**Exercise description**
Reproduce each record exactly.

Collected data
Definition serialize_group_into (frames : list FrameSetPacket) : Writer unit :=
  first ← lift (ok_or (head frames) PacketParseError);
  _ ← put [];
  serialize_group_loop 0 first frames.

(** ** Decoding *)

(** The optional index fields of a frame, in wire order. *)
Definition read_indexes (frame : FrameSetPacket) : Reader FrameSetPacket :=
  rel ← lift (is_reliable frame);
  frame ← (if rel : bool
           then v ← read_u24 Little; mret (frame <| reliable_frame_index := v |>)
           else mret frame);
  sqd ← lift (is_sequenced frame);
  frame ← (if sqd : bool
           then v ← read_u24 Little; mret (frame <| sequenced_frame_index := v |>)
           else mret frame);
  ord ← lift (is_ordered frame);
  if ord : bool
  then v ← read_u24 Little; c ← read_u8;
       mret (frame <| ordered_frame_index := v |> <| order_channel := c |>)
  else mret frame.

(** [FrameSetPacket::deserialize], the single-frame reader of the crate's tests. *)
Definition deserialize (buf : list Z) : Result (FrameSetPacket * bool) :=
  ((let ret := empty_frame 0 in
   packet_id ← read_u8;
   _ ← fail_if (negb ((0x80 <=? packet_id) && (packet_id <=? 0x8d))) PacketHeaderError;
   v ← read_u24 Little; let ret := ret <| sequence_number := v |> in
   v ← read_u8; let ret := ret <| flags := v |> in
   length_in_bits ← read_u16 Big;
   _ ← fail_if (negb (length_in_bits `mod` 8 =? 0)) PacketParseError;
   let ret := ret <| length_in_bytes := length_in_bits / 8 |> in
   ret ← read_indexes ret;
   ret ← (if is_fragment ret
          then s ← read_u32 Big; i ← read_u16 Big; x ← read_u32 Big;
               mret (ret <| compound_size := s |> <| compound_id := i |>
                         <| fragment_index := x |>)
          else mret ret);
   bytes ← read (length_in_bytes ret);
   let ret := ret <| data := FramePayload.Owned bytes |> in
   _ ← fail_if (is_fragment ret
                && ((compound_size ret =? 0) || (compound_size ret <=? fragment_index ret)))
         PacketParseError;
   reader ← get;
   mret (ret, pos reader =? zlen buf)) (RaknetReader.new buf)).1.

Module FrameVec.

(** One iteration of the loop of [FrameVec::decode], up to the payload slice. *)
Definition decode_frame (sequence_number : Z) : Reader (FrameSetPacket * list Z) :=
  let frame := empty_frame sequence_number in
  v ← read_u8; let frame := frame <| flags := v |> in
  length_in_bits ← read_u16 Big;
  _ ← fail_if (negb (length_in_bits `mod` 8 =? 0)) PacketParseError;
  let frame := frame <| length_in_bytes := length_in_bits / 8 |> in
  frame ← read_indexes frame;
  frame ← (if is_fragment frame
           then s ← read_u32 Big; i ← read_u16 Big; x ← read_u32 Big;
                let frame := frame <| compound_size := s |> <| compound_id := i |>
                                   <| fragment_index := x |> in
                _ ← fail_if ((compound_size frame =? 0)
                             || (compound_size frame <=? fragment_index frame))
                      PacketParseError;
                mret frame
           else mret frame);
  bytes ← read_slice (length_in_bytes frame);
  mret (frame, bytes).

(** [while reader.pos() < buf.len()]. A frame takes at least three bytes, so [length buf]
    iterations are enough: [decode_loop_inv] of FrameCodec.v proves it. *)
Fixpoint decode_loop (fuel : nat) (buf_len sequence_number : Z) (owned : bool)
    (frames : list FrameSetPacket) : Reader (list FrameSetPacket) :=
  match fuel with
  | O => mret frames
  | S fuel =>
      reader ← get;
      if pos reader <? buf_len then
        '(frame, bytes) ← decode_frame sequence_number;
        reader ← get;
        let frame :=
          if negb owned || negb (Nat.eqb (length frames) 0) || negb (pos reader =? buf_len)
          then frame <| data := FramePayload.Owned bytes |> else frame in
        decode_loop fuel buf_len sequence_number owned (frames ++ [frame])
      else mret frames
  end.

Definition decode (buf : list Z) (owned : bool) : Result (list FrameSetPacket) :=
  ((id ← read_u8;
   _ ← fail_if (negb ((0x80 <=? id) && (id <=? 0x8d))) PacketHeaderError;
   sequence_number ← read_u24 Little;
   reader ← get;
   _ ← fail_if (pos reader =? zlen buf) PacketParseError;
   decode_loop (length buf) (zlen buf) sequence_number owned []) (RaknetReader.new buf)).1.

Definition decode_into (buf : list Z) : Result (list FrameSetPacket) := decode buf false.

(** A single-frame datagram keeps its allocation: the body is moved to the front
    ([copy_within], then [truncate]) and becomes the payload. *)
Definition decode_owned_into (buf : list Z) : Result (list FrameSetPacket) :=
  frames ← decode buf true;
  match frames with
  | [frame] =>
      let length := length_in_bytes frame in
      let offset := usize_sub (zlen buf) length in
      Ok [frame <| data := FramePayload.Owned (take (Z.to_nat length) (drop (Z.to_nat offset) buf)) |>]
  | frames => Ok frames
  end.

**Result below**
Definition serialize_group_into (frames : list FrameSetPacket) : Writer unit :=
  first ← lift (ok_or (head frames) PacketParseError);
  _ ← put [];
  serialize_group_loop 0 first frames.

(** ** Decoding *)

(** The optional index fields of a frame, in wire order. *)
Definition read_indexes (frame : FrameSetPacket) : Reader FrameSetPacket :=
  rel ← lift (is_reliable frame);
  frame ← (if rel : bool
           then v ← read_u24 Little; mret (frame <| reliable_frame_index := v |>)
           else mret frame);
  sqd ← lift (is_sequenced frame);
  frame ← (if sqd : bool
           then v ← read_u24 Little; mret (frame <| sequenced_frame_index := v |>)
           else mret frame);
  ord ← lift (is_ordered frame);
  if ord : bool
  then v ← read_u24 Little; c ← read_u8;
       mret (frame <| ordered_frame_index := v |> <| order_channel := c |>)
  else mret frame.

(** [FrameSetPacket::deserialize], the single-frame reader of the crate's tests. *)
Definition deserialize (buf : list Z) : Result (FrameSetPacket * bool) :=
  ((let ret := empty_frame 0 in
   packet_id ← read_u8;
   _ ← fail_if (negb ((0x80 <=? packet_id) && (packet_id <=? 0x8d))) PacketHeaderError;
   v ← read_u24 Little; let ret := ret <| sequence_number := v |> in
   v ← read_u8; let ret := ret <| flags := v |> in
   length_in_bits ← read_u16 Big;
   _ ← fail_if (negb (length_in_bits `mod` 8 =? 0)) PacketParseError;
   let ret := ret <| length_in_bytes := length_in_bits / 8 |> in
   ret ← read_indexes ret;
   ret ← (if is_fragment ret
          then s ← read_u32 Big; i ← read_u16 Big; x ← read_u32 Big;
               mret (ret <| compound_size := s |> <| compound_id := i |>
                         <| fragment_index := x |>)
          else mret ret);
   bytes ← read (length_in_bytes ret);
   let ret := ret <| data := FramePayload.Owned bytes |> in
   _ ← fail_if (is_fragment ret
                && ((compound_size ret =? 0) || (compound_size ret <=? fragment_index ret)))
         PacketParseError;
   reader ← get;
   mret (ret, pos reader =? zlen buf)) (RaknetReader.new buf)).1.

Module FrameVec.

(** One iteration of the loop of [FrameVec::decode], up to the payload slice. *)
Definition decode_frame (sequence_number : Z) : Reader (FrameSetPacket * list Z) :=
  let frame := empty_frame sequence_number in
  v ← read_u8; let frame := frame <| flags := v |> in
  length_in_bits ← read_u16 Big;
  _ ← fail_if (negb (length_in_bits `mod` 8 =? 0)) PacketParseError;
  let frame := frame <| length_in_bytes := length_in_bits / 8 |> in
  frame ← read_indexes frame;
  frame ← (if is_fragment frame
           then s ← read_u32 Big; i ← read_u16 Big; x ← read_u32 Big;
                let frame := frame <| compound_size := s |> <| compound_id := i |>
                                   <| fragment_index := x |> in
                _ ← fail_if ((compound_size frame =? 0)
                             || (compound_size frame <=? fragment_index frame))
                      PacketParseError;
                mret frame
           else mret frame);
  bytes ← read_slice (length_in_bytes frame);
  mret (frame, bytes).

(** [while reader.pos() < buf.len()]. A frame takes at least three bytes, so [length buf]
    iterations are enough: [decode_loop_inv] of FrameCodec.v proves it. *)
Fixpoint decode_loop (fuel : nat) (buf_len sequence_number : Z) (owned : bool)
    (frames : list FrameSetPacket) : Reader (list FrameSetPacket) :=
  match fuel with
  | O => mret frames
  | S fuel =>
      reader ← get;
      if pos reader <? buf_len then
        '(frame, bytes) ← decode_frame sequence_number;
        reader ← get;
        let frame :=
          if negb owned || negb (Nat.eqb (length frames) 0) || negb (pos reader =? buf_len)
          then frame <| data := FramePayload.Owned bytes |> else frame in
        decode_loop fuel buf_len sequence_number owned (frames ++ [frame])
      else mret frames
  end.

Definition decode (buf : list Z) (owned : bool) : Result (list FrameSetPacket) :=
  ((id ← read_u8;
   _ ← fail_if (negb ((0x80 <=? id) && (id <=? 0x8d))) PacketHeaderError;
   sequence_number ← read_u24 Little;
   reader ← get;
   _ ← fail_if (pos reader =? zlen buf) PacketParseError;
   decode_loop (length buf) (zlen buf) sequence_number owned []) (RaknetReader.new buf)).1.

Definition decode_into (buf : list Z) : Result (list FrameSetPacket) := decode buf false.

(** A single-frame datagram keeps its allocation: the body is moved to the front
    ([copy_within], then [truncate]) and becomes the payload. *)
Definition decode_owned_into (buf : list Z) : Result (list FrameSetPacket) :=
  frames ← decode buf true;
  match frames with
  | [frame] =>
      let length := length_in_bytes frame in
      let offset := usize_sub (zlen buf) length in
      Ok [frame <| data := FramePayload.Owned (take (Z.to_nat length) (drop (Z.to_nat offset) buf)) |>]
  | frames => Ok frames
  end.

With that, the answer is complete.